#### Data supplied ####

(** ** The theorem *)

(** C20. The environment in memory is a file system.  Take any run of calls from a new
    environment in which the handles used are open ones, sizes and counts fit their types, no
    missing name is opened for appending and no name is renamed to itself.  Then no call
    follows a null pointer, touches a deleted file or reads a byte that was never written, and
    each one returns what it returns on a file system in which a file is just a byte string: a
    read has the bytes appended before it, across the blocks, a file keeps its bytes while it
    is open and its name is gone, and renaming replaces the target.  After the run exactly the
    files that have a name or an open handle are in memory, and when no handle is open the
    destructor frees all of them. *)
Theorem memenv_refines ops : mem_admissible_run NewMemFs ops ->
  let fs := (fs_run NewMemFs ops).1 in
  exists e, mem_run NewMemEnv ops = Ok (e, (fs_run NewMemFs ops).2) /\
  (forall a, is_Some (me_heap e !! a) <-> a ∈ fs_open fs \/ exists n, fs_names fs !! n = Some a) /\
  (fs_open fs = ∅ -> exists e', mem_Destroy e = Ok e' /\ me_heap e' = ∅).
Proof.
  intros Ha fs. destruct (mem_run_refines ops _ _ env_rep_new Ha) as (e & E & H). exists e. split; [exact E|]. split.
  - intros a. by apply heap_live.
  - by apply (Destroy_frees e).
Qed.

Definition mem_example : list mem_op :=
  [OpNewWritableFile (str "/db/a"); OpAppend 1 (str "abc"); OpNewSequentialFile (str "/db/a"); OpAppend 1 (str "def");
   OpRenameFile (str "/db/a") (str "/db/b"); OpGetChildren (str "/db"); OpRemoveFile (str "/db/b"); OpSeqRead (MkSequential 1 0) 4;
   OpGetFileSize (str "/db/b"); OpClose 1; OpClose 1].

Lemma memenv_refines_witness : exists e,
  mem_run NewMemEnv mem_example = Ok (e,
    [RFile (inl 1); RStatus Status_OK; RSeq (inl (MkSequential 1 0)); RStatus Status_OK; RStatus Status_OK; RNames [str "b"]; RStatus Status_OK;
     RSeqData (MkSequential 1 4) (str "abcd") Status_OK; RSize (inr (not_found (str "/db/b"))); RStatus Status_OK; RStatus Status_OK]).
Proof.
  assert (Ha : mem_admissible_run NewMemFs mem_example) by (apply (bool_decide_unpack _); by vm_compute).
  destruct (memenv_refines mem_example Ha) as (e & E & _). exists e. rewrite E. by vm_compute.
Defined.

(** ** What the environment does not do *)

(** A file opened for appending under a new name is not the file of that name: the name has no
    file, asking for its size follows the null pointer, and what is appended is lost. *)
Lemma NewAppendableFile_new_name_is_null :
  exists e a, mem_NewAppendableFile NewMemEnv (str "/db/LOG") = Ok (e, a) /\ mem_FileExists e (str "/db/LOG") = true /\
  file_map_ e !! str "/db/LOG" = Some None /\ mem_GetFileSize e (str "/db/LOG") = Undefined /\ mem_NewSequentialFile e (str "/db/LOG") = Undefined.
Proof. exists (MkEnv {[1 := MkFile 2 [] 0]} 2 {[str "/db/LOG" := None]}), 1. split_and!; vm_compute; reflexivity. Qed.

####

Copy each entry above exactly, character for character.

- Answer to the exercise
(** ** The theorem *)

(** C20. The environment in memory is a file system.  Take any run of calls from a new
    environment in which the handles used are open ones, sizes and counts fit their types, no
    missing name is opened for appending and no name is renamed to itself.  Then no call
    follows a null pointer, touches a deleted file or reads a byte that was never written, and
    each one returns what it returns on a file system in which a file is just a byte string: a
    read has the bytes appended before it, across the blocks, a file keeps its bytes while it
    is open and its name is gone, and renaming replaces the target.  After the run exactly the
    files that have a name or an open handle are in memory, and when no handle is open the
    destructor frees all of them. *)
Theorem memenv_refines ops : mem_admissible_run NewMemFs ops ->
  let fs := (fs_run NewMemFs ops).1 in
  exists e, mem_run NewMemEnv ops = Ok (e, (fs_run NewMemFs ops).2) /\
  (forall a, is_Some (me_heap e !! a) <-> a ∈ fs_open fs \/ exists n, fs_names fs !! n = Some a) /\
  (fs_open fs = ∅ -> exists e', mem_Destroy e = Ok e' /\ me_heap e' = ∅).
Proof.
  intros Ha fs. destruct (mem_run_refines ops _ _ env_rep_new Ha) as (e & E & H). exists e. split; [exact E|]. split.
  - intros a. by apply heap_live.
  - by apply (Destroy_frees e).
Qed.

Definition mem_example : list mem_op :=
  [OpNewWritableFile (str "/db/a"); OpAppend 1 (str "abc"); OpNewSequentialFile (str "/db/a"); OpAppend 1 (str "def");
   OpRenameFile (str "/db/a") (str "/db/b"); OpGetChildren (str "/db"); OpRemoveFile (str "/db/b"); OpSeqRead (MkSequential 1 0) 4;
   OpGetFileSize (str "/db/b"); OpClose 1; OpClose 1].

Lemma memenv_refines_witness : exists e,
  mem_run NewMemEnv mem_example = Ok (e,
    [RFile (inl 1); RStatus Status_OK; RSeq (inl (MkSequential 1 0)); RStatus Status_OK; RStatus Status_OK; RNames [str "b"]; RStatus Status_OK;
     RSeqData (MkSequential 1 4) (str "abcd") Status_OK; RSize (inr (not_found (str "/db/b"))); RStatus Status_OK; RStatus Status_OK]).
Proof.
  assert (Ha : mem_admissible_run NewMemFs mem_example) by (apply (bool_decide_unpack _); by vm_compute).
  destruct (memenv_refines mem_example Ha) as (e & E & _). exists e. rewrite E. by vm_compute.
Defined.

(** ** What the environment does not do *)

(** A file opened for appending under a new name is not the file of that name: the name has no
    file, asking for its size follows the null pointer, and what is appended is lost. *)
Lemma NewAppendableFile_new_name_is_null :
  exists e a, mem_NewAppendableFile NewMemEnv (str "/db/LOG") = Ok (e, a) /\ mem_FileExists e (str "/db/LOG") = true /\
  file_map_ e !! str "/db/LOG" = Some None /\ mem_GetFileSize e (str "/db/LOG") = Undefined /\ mem_NewSequentialFile e (str "/db/LOG") = Undefined.
Proof. exists (MkEnv {[1 := MkFile 2 [] 0]} 2 {[str "/db/LOG" := None]}), 1. split_and!; vm_compute; reflexivity. Qed.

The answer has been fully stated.